Series of recent works that reflect on the perception and interaction of images in the contemporary world, both in their impact on everyday life and on landscape and nature. At a time when screens have become omnipresent and created a significant effect on the ecosystem, these films reflect on the collision of the multiple images and viewers that digital devices generate when entering spaces, tinging them blue.

This session also shows how changes in digital technology and the obsolescence of analogue provided these filmmakers with tools that determine the way they treat themes and explore landscapes, both urban and natural. Making perception itself an essential aspect of their work, these creators use hybrid media to explore the limitless possibilities of the moving image, creating hypnotic works and experimental narratives that link the imagination with science, technology, the personal and the political.

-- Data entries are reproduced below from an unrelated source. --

Lemma row_item_updated_step (R : row_store) (self row origin : loc)
    (part : string) (row_index : list Z) :
  row ∈ rows_of R self →
  row_info_from R row row_index = Ok origin →
  ∃ i,
    row_item_updated R self row (origin, part, row_index)
    = Ok (origin, part, i :: row_index)
    ∧ getitem (rows_of R self) i = Ok row
    ∧ row_info_from R self (i :: row_index) = Ok origin.
Proof.
  intros [i Hi]%rows_index_elem_of Hfrom. exists i.
  unfold row_item_updated. rewrite Hi.
  apply rows_index_Ok in Hi. split; [done|]. split; [done|].
  cbn [row_info_from]. by rewrite Hi.
Qed.


(** X8.  An [updated] event that travels from a row info up a chain of
    ancestors arrives at the top with a row index that leads, from the top,
    to the row info that fired it, one index for each ancestor passed. *)
Theorem bubble_addresses_origin (R : row_store) (ancestors : list loc)
    (row origin : loc) (part : string) (row_index : list Z) :
  chain R ancestors row →
  row_info_from R row row_index = Ok origin →
  ∃ row_index',
    bubble R ancestors row (origin, part, row_index)
    = Ok (origin, part, row_index')
    ∧ row_info_from R (default row (last ancestors)) row_index' = Ok origin
    ∧ length row_index' = (length ancestors + length row_index)%nat.
Proof.
  revert row row_index.
  induction ancestors as [|parent ancestors IH]; intros row row_index.
  - intros _ Hfrom. by exists row_index.
  - intros [Hrow Hchain] Hfrom. cbn [bubble].
    destruct (row_item_updated_step R parent row origin part row_index Hrow Hfrom)
      as (i & -> & _ & Hfrom'). rewrite result_bind_Ok.
    destruct (IH parent (i :: row_index) Hchain Hfrom')
      as (row_index' & Hbubble & Htop & Hlen).
    exists row_index'. split; [done|]. split.
    + rewrite last_cons. by destruct (last ancestors).
    + rewrite Hlen. cbn. lia.
Qed.

End RowObjectFacts.

(** ** Reading and writing through the column data model *)

Section ColumnModelAccess.
Import ColumnModel.
Local Open Scope list_scope.

(** A subscript succeeds exactly within [-len(l), len(l)) and raises
    IndexError outside it. *)
Lemma getitem_in_range {A : Type} (l : list A) (i : Z) :
  - Z.of_nat (length l) ≤ i < Z.of_nat (length l) → ∃ a, getitem l i = Ok a.
Proof.
  intros Hi. destruct (decide (0 ≤ i)) as [Hpos|Hneg].
  - destruct (lookup_lt_is_Some_2 l (Z.to_nat i)) as [a Ha]; [lia|].
    exists a. apply getitem_Ok. by left.
  - destruct (lookup_lt_is_Some_2 l (Z.to_nat (i + Z.of_nat (length l))))
      as [a Ha]; [lia|].
    exists a. apply getitem_Ok. right. split; [lia|]. split; [lia|done].
Qed.

Lemma getitem_out_of_range {A : Type} (l : list A) (i : Z) :
  ¬ (- Z.of_nat (length l) ≤ i < Z.of_nat (length l)) →
  getitem l i = Raise (IndexError "list index out of range").
Proof.
  intros Hi. destruct (getitem l i) as [a|e] eqn:Hget.
  - apply getitem_Ok in Hget as [[? Hl]|(? & ? & Hl)];
      apply lookup_lt_Some in Hl; lia.
  - revert Hget. unfold getitem.
    repeat case_match; congruence.
Qed.

Lemma getitem_Raise {A : Type} (l : list A) (i : Z) (e : exn) :
  getitem l i = Raise e → e = IndexError "list index out of range".
Proof. unfold getitem. repeat case_match; congruence. Qed.

Lemma row_info_from_Raise row_info row e :
  row_info_from row_info row = Raise e →
  e = IndexError "list index out of range".
Proof.
  revert row_info. induction row as [|index row IH]; intros row_info; [done|].
  cbn [row_info_from].
  destruct (getitem (rows row_info) index) as [child|e'] eqn:Hget.
  - rewrite result_bind_Ok. apply IH.
  - rewrite result_bind_Raise. intros [= <-]. by eapply getitem_Raise.
Qed.
(** The first exception in a row of conversions. *)
Fixpoint first_raised (l : list (result Q)) : option exn :=
  match l with
  | [] => None
  | Ok _ :: r => first_raised r
  | Raise x :: _ => Some x
  end.

(** A stand-in for [float]: digits, with at most one point among them. *)
Fixpoint split_point (l : list ascii) : list ascii * option (list ascii) :=
  match l with
  | [] => ([], None)
  | c :: r =>
      if Ascii.eqb c "." then ([], Some r)
      else let (whole, rest) := split_point r in (c :: whole, rest)
  end.

Definition bad_float (s : string) : exn :=
  ValueError ("could not convert string to float: '" ++ s ++ "'")%string.

Definition stub_float (s : string) : result Q :=
  match split_point (list_ascii_of_string s) with
  | ([], None) => Raise (bad_float s)
  | (whole, None) =>
      match digits 0 whole with
      | Some n => Ok (inject_Z n)
      | None => Raise (bad_float s)
      end
  | ([], Some []) => Raise (bad_float s)
  | (whole, Some part) =>
      match digits 0 (whole ++ part) with
      | Some n => Ok (inject_Z n / inject_Z (10 ^ Z.of_nat (List.length part)))
      | None => Raise (bad_float s)
      end
  end.

(** The button in the sample environment. *)
Definition run_calculate_value (self : fields) : comp string :=
  calculate_value iso_strptime stub_estimate stub_repr stub_float stub_repr self.

(** [strptime] numbers the dates of the listed entries in the order of the
    sort keys: of two dates it accepts, the one with the smaller key is not
    the later day. *)
Definition in_calendar_order (strptime : string -> result Z) (l : list entry)
  : Prop :=
  forall (x y : entry) (nx ny : Z),
    In x l -> In y l ->
    strptime (date x) = Ok nx -> strptime (date y) = Ok ny ->
    key_le (date x) (date y) -> (nx <= ny)%Z.

(** What lines 194-196 make of the outcome of the valuation. *)
Definition shown (money : Q -> string) (c : comp Q) : comp string :=
  match c with
  | (log, Ok val) => (log, Ok ("Contract Value: $" ++ money val)%string)
  | (log, Raise (ValueError ve)) => (log, Ok ("Error: " ++ ve)%string)
  | (log, Raise other) => (log, Raise other)
  end.

(** The numbers of the window have all been read. *)
Definition numbers_read (float : string -> result Q) (self : fields)
           (inj_volume wth_volume storage_fee inj_fee wth_fee max_sto : Q)
  : Prop :=
  map float (number_entries self)
  = [Ok inj_volume; Ok wth_volume; Ok storage_fee; Ok inj_fee; Ok wth_fee;
     Ok max_sto].

(** More samples: a date [iso_strptime] rejects, an early withdrawal, and
    windows with the dates exchanged, a number that is none, a small store. *)
Definition not_a_date : entry := mkEntry "2023-07-xx" 50.
Definition early_withdrawal : entry := mkEntry "2023-06-01" 10.

Definition exchanged_fields : fields :=
  mkFields "2023-12-01" "200000" "2023-06-01" "200000"
           "0.02" "0.10" "0.05" "600000".

Definition misprinted_fields : fields :=
  mkFields "2023-06-01" "200000" "2023-12-01" "lots"
           "0.02" "ten" "0.05" "600000".

Definition small_store_fields : fields :=
  mkFields "2023-06-01" "200000" "2023-12-01" "200000"
           "0.02" "0.10" "0.05" "100".

(** ** The objects of a call

    [price_contract] is handed two list objects whose items are
    dictionaries, and it builds objects of its own: the list [all_events],
    the two lists [sorted] returns and one dictionary for each event.  To
    say what a call does to the objects it finds, lines 57-99 are embedded
    once more over a store of objects, with references where Python has
    them.  A string or a float is immutable and is held by value. *)

(** A reference: the address of an object in the store. *)
Definition loc : Type := nat.

(** A list object holds references; a dictionary holds what is under
    ['date'] and ['volume'], and what is under ['type'] if the key is
    there. *)
Inductive object : Type :=
| PyList (items : list loc)
| PyDict (d : entry) (type : option kind).

(** The store: the object at address [l] is the [l]-th; a new object gets
    the next address. *)
Definition store : Type := list object.

Fixpoint update (h : store) (l : loc) (o : object) : store :=
  match h, l with
  | [], _ => []
  | _ :: r, O => o :: r
  | x :: r, S l' => x :: update r l' o
  end.

(** A computation over the store: it yields the store it leaves together
    with its queries and its outcome. *)
Definition prog (A : Type) : Type := store -> store * comp A.

Definition pret {A : Type} (a : A) : prog A := fun h => (h, ret a).

Definition pbind {A B : Type} (p : prog A) (k : A -> prog B) : prog B :=
  fun h =>
    match p h with
    | (h1, (log, Ok a)) =>
        match k a h1 with
        | (h2, (log', r)) => (h2, ((log ++ log')%list, r))
        end
    | (h1, (log, Raise x)) => (h1, (log, Raise x))
    end.

Notation "x <~ p ;; k" := (pbind p (fun x => k))
  (at level 61, p at next level, right associativity).

(** A computation that does not touch the store. *)
Definition run {A : Type} (c : comp A) : prog A := fun h => (h, c).

(** What Python raises when an object is not of the kind an operation
    needs, or a key is not there. *)
Definition type_error : exn :=
  OtherError "TypeError" "object is not subscriptable".
Definition key_error : exn := OtherError "KeyError" "'type'".

(** A new object. *)
Definition new (o : object) : prog loc :=
  fun h => ((h ++ [o])%list, ret (List.length h)).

The psychedelic single-shot videos of Tony Balko—Bars & Tone, It’s A Boy! and Tree—shine, flicker and disorient. Blue Light Blue, by Anna Hawkin, uses the visual language of horror movies, presenting the blue light emitted by cell phones, laptops and tablets as a threat. Scott Fitzpatrick’s Blue Movie sets out to evoke the elusive International Klein Blue of the neo-Dada painter Yves Klein. It uses the laser printer to stamp images directly onto transparent film, distorting its printed sources to abstraction. Dealing with issues such as her family history and the longing for truth, and using materials like hand-cut paper, textile fabrics and celluloid, Britany Gunderson’s works Background Material and Natural Order extend the idea of what a moving image can be. Late Anthropocene, by Adrian Cousins, is beautiful and mysterious, and captures details of nature with expired film: plants, flowers and insects. The film was developed by hand, not to try to reproduce the “natural colour”, but to expand the expressive range of his creations. With In Search of Mount Analogue, Leonardo Pirondi films computer-generated images in analogue to create an immersive landscape on an imagined island, while Effulgent Gleam describes the hypnagogic effects of optical mineralogy on the mind of a man inside a cave. A Landscape to Be Invented, by Josh Weissbach, presents a dystopian landscape where elements of nature—the ocean, plants and rocks—are tinted purple due to evolutionary changes in solar radiation.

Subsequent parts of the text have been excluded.